Extracted material START
(** The business of the sample store fetched by its id and in the listing,
    with zip_code 97330 as an integer, a listing that raises on the zip code
    "ABCDE", and a business created with an integer zip code. *)
Lemma zip_code_in_replies_witness :
  get_business (sample_request [] []) 1 reviewed_business
  = (Reply (business_json (sample_request [] [])
              (Business 1 7 "Cafe" "1 Main St" "Corvallis" "OR" "97330")
              (AInt 97330)) 200, reviewed_business)
  /\ get_businesses (sample_request [] []) reviewed_business
     = (Reply (JObj [("entries",
                      JList [business_json (sample_request [] [])
                               (Business 1 7 "Cafe" "1 Main St" "Corvallis"
                                         "OR" "97330")
                               (AInt 97330)])]) 200, reviewed_business)
  /\ get_businesses (sample_request [] []) (one_business "ABCDE")
     = (Unhandled ValueError, one_business "ABCDE")
  /\ exists z,
      dict_get "zip_code" (sample_business (AInt 97330)) = Some z
      /\ member "zip_code"
           (body_of (fst (post_businesses (E := plain_engine)
                            (sample_request [] (sample_business (AInt 97330)))
                            empty_db)))
         = Some (JAtom z).
Proof.
  split; [|split; [|split]].
  - destruct (@zip_code_in_replies plain_engine (sample_request [] [])
                reviewed_business) as (_ & H & _).
    apply (H (Business 1 7 "Cafe" "1 Main St" "Corvallis" "OR" "97330")).
    + repeat constructor; simpl; tauto.
    + left; reflexivity.
    + reflexivity.
  - destruct (@zip_code_in_replies plain_engine (sample_request [] [])
                reviewed_business) as (_ & _ & _ & H & _).
    apply H.
    + vm_compute; discriminate.
    + vm_compute; discriminate.
    + repeat constructor; vm_compute; discriminate.
  - destruct (@zip_code_in_replies plain_engine (sample_request [] [])
                (one_business "ABCDE")) as (_ & _ & _ & H & _).
    apply H.
    + vm_compute; discriminate.
    + vm_compute; discriminate.
    + intros Hall. inversion Hall as [|b l Hb _]. apply Hb. reflexivity.
  - destruct (@zip_code_in_replies plain_engine
                (sample_request [] (sample_business (AInt 97330))) empty_db)
      as (_ & _ & _ & _ & H & _).
    eapply H. reflexivity.
Defined.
Extracted material END
> Work request:
Within the data, how many lines hold the word "Cafe"? State only that number.

> Result of the exercise:
3